6. Hakim wajib menjunjung tinggi nilai obyektivitas. Hal ini tercermin dalam Pasal 29 ayat (3) yang menyatakan bahwa hakim wajib mengundurkan diri dalam pemeriksaan suatu perkara apabila ia mempunyai hubungan darah dengan pihak-pihak yang terlibat dalam proses pemeriksaan perkara tersebut, baik dengan terdakwa, jaksa, penasihat hukum, panitera, maupun sesama majelis hakim.
Berkaitan dengan tanggung jawab Hakim seperti dipaparkan di atas, Hakim memiliki peran penting dalam penegakan hukum di Indonesia. Oleh karenanya sebagai penegak hukum, Hakim merupakan pejabat kunci keberhasilan penegakan hukum, maksudnya penentu bagi penjatuhan sanksi terhadap pelanggar hukum dengan tidak membedakan status pelaku. Inilah sebagai kunci hukum benar-benar ditegakkan dengan tidak pandang bulu. Oleh karenanya dalam menjatuhkan putusan atas suatu perkara, Hakim harus benar-benar menemukan suatu kebenaran akan peristiwanya sehingga dapat menentukan sanksi yang dijatuhkan bersamaan putusan yang dijatuhkan pula. Dengan dijatuhkannya putusan berarti suatu bentuk keadilan harus terwujud diantara berbagai pihak terutama yang terlibat suatu perkara yang bersangkutan, dikarenakan setiap putusan Hakim pasti berkepala “Demi Keadilan Berdasarkan Ketuhanan Yang Maha Esa”.
B. Penafsiran Hukum
Menurut Soedjono Dirdjosisworo penafsiran adalah menentkan arti atau makna suatu teks atau hanya pasal berdasar pada kaitannya.[2]

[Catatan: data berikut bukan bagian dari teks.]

(** ** The inventory: [get_packages] and the mapping built from it *)

Lemma active_pkgs_of_foldl (pkgs : list PackageRecord.t)
    (m : gmap string PackageRecord.t) :
  foldl (fun m pkg => <[PackageRecord.name pkg := pkg]> m) m pkgs =
    active_pkgs_of pkgs ∪ m.
Proof.
  unfold active_pkgs_of. revert m.
  induction pkgs as [|pkg pkgs IH]; intros m; cbn [foldl].
  - by rewrite (left_id ∅ (∪)).
  - rewrite IH, (IH (<[_:=_]> ∅)).
    rewrite !insert_union_singleton_l, (right_id ∅ (∪)).
    by rewrite (assoc (∪)).
Qed.

Lemma active_pkgs_of_cons (pkg : PackageRecord.t) (pkgs : list PackageRecord.t) :
  active_pkgs_of (pkg :: pkgs) =
    active_pkgs_of pkgs ∪ {[PackageRecord.name pkg := pkg]}.
Proof.
  unfold active_pkgs_of at 1. cbn [foldl].
  by rewrite active_pkgs_of_foldl, insert_union_singleton_l, (right_id ∅ (∪)).
Qed.

Lemma active_pkgs_of_app (pkgs1 pkgs2 : list PackageRecord.t) :
  active_pkgs_of (pkgs1 ++ pkgs2) = active_pkgs_of pkgs2 ∪ active_pkgs_of pkgs1.
Proof.
  unfold active_pkgs_of at 1. rewrite foldl_app.
  by rewrite active_pkgs_of_foldl.
Qed.

Lemma active_pkgs_of_lookup_None (pkgs : list PackageRecord.t) (k : string) :
  active_pkgs_of pkgs !! k = None <-> k ∉ PackageRecord.name <$> pkgs.
Proof.
  induction pkgs as [|pkg pkgs IH] using rev_ind.
  - split; [intros _; apply not_elem_of_nil|done].
  - rewrite active_pkgs_of_snoc, fmap_app, not_elem_of_app. cbn.
    rewrite list_elem_of_singleton.
    destruct (decide (PackageRecord.name pkg = k)) as [<-|Hne].
    + rewrite lookup_insert_eq. split; [done|]. by intros [_ ?].
    + rewrite lookup_insert_ne, IH by done. split; [|by intros [? _]].
      intros Hk. split; [done|]. by intros ->.
Qed.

Menurut R. Soeroso bahwa penafsiran adalah mencari dan menetapkan pengertian atas dalil dalil yang tercantuk dalam UU sesuai dengan yang dikehendaki serta yang dimaksud oleh pembuat UU tersebut.
Jadi kesimpulannya Penafsiran hukum adalah suatu upaya yang pada dasarnya menerangkan, menjelaskan, dan menegaskan baik dalam arti memperluas atau mempersempit pengertian hukum yang ada dalam rangka penggunaannya untuk memecahkan masalah yang sedang dihadapi.

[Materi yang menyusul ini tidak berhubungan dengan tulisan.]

(** * modpack-downloader: a shallow embedding of [src/index.ts] and of its
    earlier build ([src/unnamed/part_000]).

    The program is I/O orchestration: it parses a [curseforge://] URI,
    fetches an archive, downloads every file of the archive's manifest
    concurrently and unpacks the archive's [overrides/] subtree.  Its
    functions are embedded as functions on an explicit [World] (filesystem,
    standard error, log of issued HTTP requests); the platform services it
    calls (WHATWG [URL], Node's [path] and [fs], JSZip, the network) are
    modelled next to them, each model saying what it covers.  A
    JavaScript string is represented by its UTF-8 encoding. *)

From Stdlib Require Import Ascii String.
From Stdlib Require DecimalString.
From stdpp Require Import gmap strings list.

C. Metode Penafsiran Hukum
1. Penafsiran Gramatikal (Tata Bahasa)
Yaitu cara penafsiran berdasarkan pada bunyi ketentuan undang-undang dengan berpedoman pada arti perkataan dalam hubungannya dengan kalimat yang dipakai oleh UU yang mana arti perkataan tersebut adalah perkataan yang dipakai sehari-hari.

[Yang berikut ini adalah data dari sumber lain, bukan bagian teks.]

Lemma countedProp_app (bs1 bs2 : list Band) :
  countedProp (bs1 ++ bs2) = countedProp bs1 + countedProp bs2.
Proof.
  induction bs1 as [|b bs1 IH]; cbn [List.app].
  - unfold countedProp at 2. cbn. lra.
  - rewrite !countedProp_cons, IH.
    destruct (Rgt_dec (prop b) 0.001); lra.
Qed.

(** What a pass keeps true of its two loop variables. *)
Lemma fold_bandStep_totals (bands : list Band) : forall st : Pass,
  prev st = areaToHeight (Rmin (cumFrac st) 1) r ->
  cumFrac (fold_left (bandStep stack horiz cx cy r) bands st)
  = cumFrac st + countedProp bands
  /\ prev (fold_left (bandStep stack horiz cx cy r) bands st)
     = areaToHeight
         (Rmin (cumFrac (fold_left (bandStep stack horiz cx cy r) bands st))
               1) r.
Proof.
  induction bands as [|b bands IH]; intros st Hinv; cbn [fold_left].
  - split; [unfold countedProp; cbn; lra | exact Hinv].
  - rewrite countedProp_cons.
    destruct (Rgt_dec (prop b) 0.001) as [Hp | Hp].
    + rewrite bandStep_count by exact Hp.
      match goal with
      | |- context [fold_left _ bands ?s] =>
          destruct (IH s) as [IH1 IH2]; [reflexivity|]
      end.
      split; [rewrite IH1; cbn [cumFrac]; lra | exact IH2].
    + rewrite bandStep_skip by lra. apply IH. exact Hinv.
Qed.

Lemma bandPass_totals (bands : list Band) (g : selection) :
  cumFrac (bandPass stack horiz cx cy r bands g) = countedProp bands
  /\ prev (bandPass stack horiz cx cy r bands g)
     = areaToHeight (Rmin (countedProp bands) 1) r.
Proof.
  unfold bandPass.
  destruct (fold_bandStep_totals bands (mkPass 0 0 g)) as [H1 H2].
  - cbn [prev cumFrac]. rewrite Rmin_left by lra.
    symmetry. apply areaToHeight_low. lra.
  - cbn [cumFrac] in H1. rewrite H2, H1.
    replace (0 + countedProp bands) with (countedProp bands) by lra.
    split; reflexivity.
Qed.

Lemma fold_bandStep_saturated (bands : list Band) : forall st : Pass,
  1 <= cumFrac st -> prev st = 2 * r ->
  group (fold_left (bandStep stack horiz cx cy r) bands st) = group st.
Proof.
  induction bands as [|b bands IH]; intros st Hc Hp; cbn [fold_left].
  - reflexivity.
  - destruct (Rgt_dec (prop b) 0.001) as [Hb | Hb].
    + rewrite bandStep_count by exact Hb.
      rewrite Rmin_right by lra.
      rewrite (areaToHeight_high r 1) by lra.
      rewrite IH; cbn [cumFrac prev group]; try lra.
      destruct (Rgt_dec (2 * r - prev st) 0.5); [lra | reflexivity].
    + rewrite bandStep_skip by lra. apply IH; assumption.
Qed.

Lemma fold_bandStep_length (bands : list Band) : forall st : Pass,
  (List.length (group (fold_left (bandStep stack horiz cx cy r) bands st))
   <= List.length (group st)
      + List.length (filter aboveThreshold bands))%nat.
Proof.
  induction bands as [|b bands IH]; intros st; cbn [fold_left filter].
  - lia.
  - unfold aboveThreshold at 1.
    destruct (Rgt_dec (prop b) 0.001) as [Hb | Hb].
    + rewrite bandStep_count by exact Hb.
      etransitivity; [apply IH|]. cbn [group List.length].
      destruct (Rgt_dec _ 0.5); rewrite ?length_app; cbn [List.length]; lia.
    + rewrite bandStep_skip by lra. apply IH.
Qed.

End Passes.


(** X19. Once the cumulative fraction of a stack has reached 1, the
    bands that follow add no rectangle. *)
Theorem bandPass_saturates (stack : Stack) (horiz : bool) (cx cy r : R)
        (bs1 bs2 : list Band) (g : selection) :
  1 <= cumFrac (bandPass stack horiz cx cy r bs1 g) ->
  group (bandPass stack horiz cx cy r (bs1 ++ bs2) g)
  = group (bandPass stack horiz cx cy r bs1 g).
Proof.
  intros Hc. unfold bandPass in *. rewrite fold_left_app.
  apply fold_bandStep_saturated; [exact Hc|].
  destruct (bandPass_totals stack horiz cx cy r bs1 g) as [T1 T2].
  unfold bandPass in T1, T2. rewrite T2. rewrite T1 in Hc.
  rewrite Rmin_right by lra. apply areaToHeight_high. lra.
Qed.

Lemma bandPass_saturates_witness :
  group (bandPass Primary false 0 0 10
           ([mkBand 1 "red"] ++ [mkBand 0.5 "blue"]) [])
  = group (bandPass Primary false 0 0 10 [mkBand 1 "red"] []).
Proof.
  apply bandPass_saturates.
  destruct (bandPass_totals Primary false 0 0 10 [mkBand 1 "red"] [])
    as [T _].
  rewrite T, countedProp_cons. cbn [prop].
  destruct (Rgt_dec 1 0.001); [|lra].
  pose proof (countedProp_nonneg []). lra.
Defined.

(** X20. A stack never has more rectangles than it has bands with a
    proportion above 0.001. *)
Theorem bandRects_count (stack : Stack) (horiz : bool) (cx cy r : R)
        (bands : list Band) :
  (List.length (bandRects stack horiz cx cy r bands)
   <= List.length (filter aboveThreshold bands) <= List.length bands)%nat.
Proof.
  split.
  - unfold bandRects, bandPass.
    pose proof (fold_bandStep_length stack horiz cx cy r bands
                  (mkPass 0 0 [])) as H.
    cbn [group List.length] in H. lia.
  - apply filter_length_le.
Qed.

(** X21. The clip path made by [addCircleClip] is the one the group of
    [drawNode] refers to when both are given the same id, and for the
    same centre and radius its circle is the circle of the outline. *)
Theorem clip_matches_node (defs svg : selection) (id : string) (cx cy r : R)
        (bands : Bands) (orientation baseColor : option string) :
  exists clip circle g o : element,
    addCircleClip defs id cx cy r = defs ++ [clip]
    /\ childrenOf clip = [circle]
    /\ fst (drawNode svg cx cy r id (Some bands) orientation baseColor)
       = svg ++ [g; o]
    /\ (exists name : string,
           attrOf "id" clip = Some (Str name)
           /\ attrOf "clip-path" g
              = Some (Str ("url(#" ++ name ++ ")")%string))
    /\ attrOf "cx" circle = attrOf "cx" o
    /\ attrOf "cy" circle = attrOf "cy" o
    /\ attrOf "r" circle = attrOf "r" o.
Proof.
  do 4 eexists. split; [reflexivity|]. split; [reflexivity|].
  split; [rewrite drawNode_shape; reflexivity|].
  split; [exists id; split; reflexivity|].
  repeat split; reflexivity.
Qed.

(** X22. For [r > 0], a band with a proportion above 0.001 that does not
    take the cumulative fraction beyond 1 moves the running extent so
    that the area fraction between the old and the new extent is the
    proportion of the band, within [2e-8]. *)
Theorem band_area_is_proportion (stack : Stack) (horiz : bool) (cx cy r : R)
        (bs : list Band) (b : Band) (g : selection) :
  0 < r -> prop b > 0.001 -> countedProp bs + prop b <= 1 ->
  Rabs (areaFraction (prev (bandPass stack horiz cx cy r (bs ++ [b]) g)) r
        - areaFraction (prev (bandPass stack horiz cx cy r bs g)) r
        - prop b) <= 2e-8.
Proof.
  intros Hr Hp Hc.
  destruct (bandPass_totals stack horiz cx cy r (bs ++ [b]) g) as [_ ->].
  destruct (bandPass_totals stack horiz cx cy r bs g) as [_ ->].
  pose proof (countedProp_nonneg bs) as H0.
  rewrite countedProp_app.
  replace (countedProp [b]) with (prop b).
  2:{ rewrite countedProp_cons. destruct (Rgt_dec (prop b) 0.001); [|lra].
      unfold countedProp. cbn. lra. }
  rewrite !Rmin_left by lra.
  pose proof (roundtrip_error r Hr (countedProp bs + prop b) ltac:(lra))
    as E1.
  pose proof (roundtrip_error r Hr (countedProp bs) ltac:(lra)) as E2.
  pose proof roundtrip_bound as Hb.
  apply Rabs_le.
  assert (A1 : Rabs (areaFraction (areaToHeight (countedProp bs + prop b) r) r
                     - (countedProp bs + prop b)) <= 1e-8) by lra.
  assert (A2 : Rabs (areaFraction (areaToHeight (countedProp bs) r) r
                     - countedProp bs) <= 1e-8) by lra.
  unfold Rabs in A1, A2.
  destruct (Rcase_abs _) in A1; destruct (Rcase_abs _) in A2; lra.
Qed.

Lemma band_area_is_proportion_witness :
  Rabs (areaFraction
          (prev (bandPass Primary false 0 0 10
                   ([mkBand 0.3 "red"] ++ [mkBand 0.5 "blue"]) [])) 10
        - areaFraction
            (prev (bandPass Primary false 0 0 10 [mkBand 0.3 "red"] [])) 10
        - prop (mkBand 0.5 "blue")) <= 2e-8.
Proof.
  apply band_area_is_proportion.
  - lra.
  - cbn [prop]. lra.
  - rewrite countedProp_cons. cbn [prop].
    destruct (Rgt_dec 0.3 0.001); [|lra].
    unfold countedProp. cbn [filter fold_right]. lra.
Defined.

2. Penafsiran Sistematis atau Logis
Menafsirkan undang-undang sebagai bagian dari keseluruhan system perundang-undangan dengan jalan menghubungkan dengan undang-undang lain. Dalam hal ini hukum dilihat sebagai satu kesatuan system peraturan. Suatu peraturan tidak dilihat sebagai peraturan yang berdiri sendiri, tetapi sebagai bagian dari system.
3. Penafsiran Histiris
Penafsiran ini dilakukan dengan cara meneliti sejarah terjadinya undang-undang tersebut. Jadi merupakan penjelasan menurut sejarah hukumnya dan sejarah terjadinya undang-undang. Penafsiran ini disebut juga [enafsiran subjektif karena penafsiran dipengaruhi oleh pandangan subjektif dari pmbentuk undang-undang. Engn emakin tua usia undang-undang, maka semakin berkuranglah kegunaan penafsiran historis.
4. Penafsiran Teleologis atau Sosiologis
Penafsiran teleleologid digunakan apabila makna undang-undang itu ditetapkan bedasarkan tujuan dan pembentuk undang-undang yang disesuaikan dengan tujuan kemasyarakatan. Dengan penafsiran Teloleologis ini UU yang masih berlaku tetapi sudah using atau tidak sesuai lagi diterapkan pada peristiwa, hunumgan, kebutuhan, dan kepentingan masa kini, tidak peduli apakah hal ini semuanya pada waktu diundangkan peraturan perundang-undangan disesuaikan dengan hubungan dan situasi social yang terjadi pada saat ini.
D. Metode Argumentasi Hukum
Metode argumentasi atau konstruksi hukum adalah kegiatan berpikir problematis dari subjek hukum (manusia) sebagai makhluk individu dan sosial di dalam lingkaran kebudayaannya. Metode ini digunakan dalam hal ada suatu peristiwa belum ada aturan hukumnya atau tidak lengkap atau ada kekosongan hukum (rechts vacuum).Berdasarkan asas ius curia novit (hakim tidak boleh menolak perkara untuk diselesaikan dengan dalil hukumnya atau belum mengaturnya atau tidak lengkap) maka metode argumentasi ini sangat penting demi menjamin keadilan.[3]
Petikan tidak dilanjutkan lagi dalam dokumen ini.